Greenpeace Charges Big Name Brands Sourcing from Polluting China Firms

By | July 13, 2011

Some of the world’s leading clothing brands rely on Chinese suppliers that pollute rivers with toxic, hormone-disrupting chemicals banned in Europe and elsewhere, the environment group Greenpeace said on Wednesday.

Adidas, Nike, Puma, Calvin Klein, Lacoste, Abercrombie and Fitch and China’s Li Ning were among the global names identified in the Greenpeace report following a year-long investigation.

The report focused on two major Chinese suppliers, the Youngor Textile Complex in Ningbo on the Yangtze River Delta and the Well Dyeing Factory Ltd in the Pearl River Delta near Hong Kong.

All the brands mentioned in the report have confirmed they source products from one of the two Chinese suppliers, Greenpeace said.

Sabrina Cheung, director of corporate communications at Adidas, told Reuters its relationship with Youngor was restricted to the cutting and sewing of garments.
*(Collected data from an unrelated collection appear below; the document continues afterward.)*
(* ===== verification/Explore.v ===== *)
(** * Finite-state exploration

    Reachability of a transition system with finitely many reachable states, by
    computation: [explore] collects the states breadth first, [closed] tests that a
    list of states is closed under every action, and [closed_reaches] turns the
    test into an invariant.  Used for StopHelper.v. *)

From S2P Require Import Prelude.
From stdpp Require Import options.

Section explore.
Context {S L : Type} `{!EqDecision S} (f : L → S → option S) (labels : list L).

Definition successors (s : S) : list S := omap (λ l, f l s) labels.

(** Adds the states of the frontier that are new. *)
Fixpoint add_new (l seen fresh : list S) : list S * list S :=
  match l with
  | [] => (seen, fresh)
  | s :: l =>
      if bool_decide (s ∈ seen) then add_new l seen fresh
      else add_new l (s :: seen) (s :: fresh)
  end.

Fixpoint explore (fuel : nat) (seen frontier : list S) : list S :=
  match fuel, frontier with
  | O, _ | _, [] => seen
  | Datatypes.S fuel, _ =>
      let '(seen', fresh) := add_new (frontier ≫= successors) seen [] in
      explore fuel seen' fresh
  end.

Definition reach (fuel : nat) (s : S) : list S := explore fuel [s] [s].

Definition closed (l : list S) : bool :=
  forallb (λ s, forallb (λ s', bool_decide (s' ∈ l)) (successors s)) l.

Lemma closed_reaches (step : S → L → S → Prop) l s ls s' :
  (∀ a x b, step a x b → f x a = Some b) → (∀ x, x ∈ labels) →
  closed l = true → s ∈ l → runs step s ls s' → s' ∈ l.
Proof.
  intros Hf Hl Hc Hs. apply (runs_invariant step (λ s, s ∈ l)); [done|]. intros a x b Ha Hx.
  unfold closed in Hc. rewrite forallb_forall in Hc.
  specialize (Hc a (proj1 (list_elem_of_In _ _) Ha)).
  rewrite forallb_forall in Hc. apply (bool_decide_eq_true_1 _), Hc, list_elem_of_In.
  apply list_elem_of_omap. exists x. auto.
Qed.

End explore.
“The Adidas Group does not source fabrics from Youngor Group, which would involve the use of dyestuffs, chemicals and their associated water treatment processes,” she said.

Puma said it also only used Youngor Knitting for cutting, sewing and finishing and, according to its information, that unit operates at a different location to the Youngor Group fabric mill.

“Youngor Knitting is also not using any fabrics of the Youngor Group for the production of Puma goods,” it said.

When asked by Reuters whether they would end their business relationships with one of the Youngor units in order to send a message to the wider group, both Puma and Adidas said no.

“Where factories have issues, it is our practice and policy to work with them to resolve and remedy those problems,” a spokeswoman for Adidas in Germany said.

In a response published with the report, Nike confirmed that it sourced products from two factories belonging to the Youngor Group, but said neither used the dangerous chemicals detected in the wastewater discharges examined by Greenpeace.

For its part, Li Ning said: “We have asked them to investigate their pollutant discharge immediately and report back to us.”

SHARED RESPONSIBILITY
Greenpeace’s Li Yifang said China had yet to implement a systematic chemicals management policy, but responsibility must also lie with global firms outsourcing to China to cut costs.

“None of the corporations mentioned in our report have a comprehensive, publicly available policy that ensures that their suppliers are eliminating hazardous chemicals from their supply chain, so we believe they are perpetuating toxic pollution,” she told reporters at the report’s launch.

She said samples taken from the wastewater discharges from the two facilities revealed the presence of heavy metals and hazardous, hormone-disrupting substances such as alkyl phenols and per fluorinated chemicals, which are restricted across the European Union and the United States.

The chemicals, which can harm immune and endocrinological systems as well as the liver, are non-degradable and cannot be removed by water treatment plants, which is why they have been eliminated elsewhere, she said.

“We take the problem which Greenpeace raised seriously, and we will work with Greenpeace to find a solution,” Youngor said in a statement provided to the environmental group.

To mark the release of the report, volunteers from the group unveiled banners outside the world’s biggest Adidas store in Beijing’s fashionable Sanlitun Village shopping area before being quickly ushered away by management staff.

WATER WOES
China has identified water as one of its most pressing environmental problems, with many of its major rivers contaminated by toxic run-offs from factories and farms.

China’s environment ministry said in June that 16.4 percent of its major rivers did not even meet standards required for irrigating crops.

After a spate of burst tailings dams and untreated chemical discharges, tougher policies are being drawn up to cut heavy metal pollution in China’s rivers by 15 percent over five years.

But China remains far behind the rest of the world, Greenpeace’s Li said.

“We think our government should really act fast to develop a policy. China is really lagging behind because this was already a top issue in the developed world in the 1970s, and we are only just beginning to recognize the problem.”